I recently had a chat at my last appointment regarding MRI scans and, if it’s deemed very necessary – it IS possible to have a MRI scan but only up to a certain strength. They also wrap your head with a ‘protective hat’, so that all but your head can be scanned. Obviously if you need a brain scan – it is possible to just remove the magnet without disturbing the rest of the CI, via a minor surgical procedure but this is left as a last resort, i.e. you have a life threatening illness.
alistairwright17
June 18, 2012
Very interesting and a factor that cannot be ignored when making a decision.
Emily
June 18, 2012
I have had a brain MRI with the magnet in place – they wrapped a bandage round my head before I entered the scanner. I believe this is a fairly new technique that is becoming more common, to save the need for the magnet being removed
Meghan
June 18, 2012
I believe John Hopkins has been researching methods of doing MRI scans for CI users without the need to remove the internal magnet.
Matt
June 19, 2012
This link to the mrisafety.com website talks about scanning patients with cochlear implants in detail. This website is the standard reference used by every mri technologist in the US. By the way, wrapping a bandage around the head is worthless. It cannot prevent the implant from experiencing the magnetic field.
http://mrisafety.com/safety_article.asp?subject=22
Emily
June 19, 2012
thanks – what is the result of the implant being impacted by the magnetic field?
cochlearimplantHELP
June 19, 2012
I agree with Doose. I was given cochlear implants within the last 2 years at a London hospital and they gave me information verbally, in leaflets, and website links, on MRI and all risks involved. I as also given an official identity card from the cochlear implant company with an MRI warning on it.

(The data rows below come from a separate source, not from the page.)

(* ===== verification/DspSafe.v ===== *)
(** * The instructions of the DSP do nothing undefined (mcpx/apu/dsp/dsp_emu.c.inc, dsp_cpu.c)

    The typing of the machine: [core_ok] bounds every register, every memory word
    and every interrupt table, and [sound] says of a run that it does not read or
    write outside an array, divide by zero or shift by an undefined count.  From a
    well-typed machine the execution of any instruction word that [admissible] allows
    is sound and leaves a well-typed machine.  What is around the core enters through
    the class [SoundPeripherals], which [DspSystem] implements for the DMA engine and
    the peripheral registers of the two DSPs; there the theorem is stated for them,
    together with the termination that [DspReturns] shows. *)

From stdpp Require Import base numbers list gmap strings.
From Stdlib Require Import ZArith Lia.
From S2P Require Import Prelude DspArith DspDecode DspCore DspAddr DspAlu DspAluSpec DspMove DspInstr.

(** ** Runs without undefined behaviour *)

(** [sound P m]: [m] does nothing undefined, and what it returns satisfies [P]. *)
Definition sound {A} (P : A -> Prop) (m : outcome A) : Prop :=
  match m with Ok a => P a | AssertFail | NoFuel => True | Undef => False end.

Lemma sound_bind {A B} (P : A -> Prop) (Q : B -> Prop) m (k : A -> outcome B) :
  sound P m -> (forall a, P a -> sound Q (k a)) -> sound Q (m ≫= k).
Proof. destruct m; cbn; intros H Hk; [by apply Hk | done ..]. Qed.

Lemma sound_assert {A} (Q : A -> Prop) b (k : outcome A) :
  (b = true -> sound Q k) -> sound Q (c_assert b;; k).
Proof. destruct b; cbn; intros H; [by apply H | done]. Qed.

Lemma sound_mono {A} (P Q : A -> Prop) m : sound P m -> (forall a, P a -> Q a) -> sound Q m.
Proof. destruct m; cbn; auto. Qed.

Lemma sound_fuelled {A} (P : A -> Prop) m : sound P m -> m <> NoFuel -> safe P m.
Proof. by destruct m. Qed.

Lemma sound_if {A} (Q : A -> Prop) (b : bool) m1 m2 :
  (b = true -> sound Q m1) -> (b = false -> sound Q m2) -> sound Q (if b then m1 else m2).
Proof. destruct b; auto. Qed.

Lemma sound_rd {A} (P : A -> Prop) (l : list A) i : 0 <= i < zlen l -> Forall P l -> sound P (rd l i).
Proof.
  intros Hi HP. destruct (rd_ok l i Hi) as (a & -> & Ha). cbn.
  by eapply Forall_lookup_1 in Ha.
Qed.

(** ** The well-typed machine

    [inst] is the instruction being executed. *)

Record core_ok (inst : Z) (c : dsp_core) : Prop := mkCoreOk {
  ok_inst : cur_inst c = inst;
  ok_regs : regs_fit c;
  ok_stack0 : regs_ok 16 (stack0 c);
  ok_stack1 : regs_ok 16 (stack1 c);
  ok_xram : regs_ok 24 (xram c);
  ok_yram : regs_ok 24 (yram c);
  ok_pram : regs_ok 24 (pram c);
  ok_mixbuffer : regs_ok 24 (mixbuffer c);
  ok_opcache : pram_cache_ok c;
  ok_pc : in_u 32 (pc c);
  ok_ipl : zlen (interrupt_ipl c) = 12 /\ Forall (fun l => -1 <= l <= 3) (interrupt_ipl c);
  ok_pending : zlen (interrupt_is_pending c) = 12;
  ok_raise : in_u 2 (interrupt_ipl_to_raise c);
  ok_fetch : in_u 16 (interrupt_instr_fetch c);
  ok_save : in_u 16 (interrupt_save_pc c)
}.

Lemma ok_set_inst inst c v : core_ok inst c -> core_ok v (c <| cur_inst := v |>).
Proof. intros []. by split. Qed.

(** ** The words covered

    Out of range are the immediate left shifts by more than 56 and the immediate
    right shift by nothing, whose C shift is undefined; setting or changing a bit
    above the 24th of an accumulator, which leaves A1 or B1 too wide; and the
    operation MAX, which swaps the words of different widths. *)
Definition in_range (name : string) (inst : Z) : bool :=
  let shift := (inst ≫ 1) .& BITMASK 6 in
  let numreg := (inst ≫ 8) .& BITMASK 6 in
  if String.eqb name "emu_asl_imm" then shift <=? 56
  else if String.eqb name "emu_asr_imm" then 1 <=? shift
  else if String.eqb name "emu_bset_reg" || String.eqb name "emu_bchg_reg" then
    negb ((numreg =? DSP_REG_A) || (numreg =? DSP_REG_B)) || (inst .& BITMASK 5 <? 24)
  else true.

I wonder if this writer’s friends have properly understood what was being said to them before they got their implant (was an interpreter booked?), or if they just missed the information without realising. There is just no way an implant team would put a patient forward for a procedure without explaining the risks. However it’s easy to misunderstand, do the deaf nod, or not read through all the information they give you.
Clive Boswell
June 19, 2012
I thought this article was rather one-sided. Throughout my assessment it was pointed out to me that MRI is not safe for CI wearers. It was also pointed out to me during the assessment process that I should always carry out own research into CI (pros and cons etc) before making the final decision. You cannot miss this information whilst researching.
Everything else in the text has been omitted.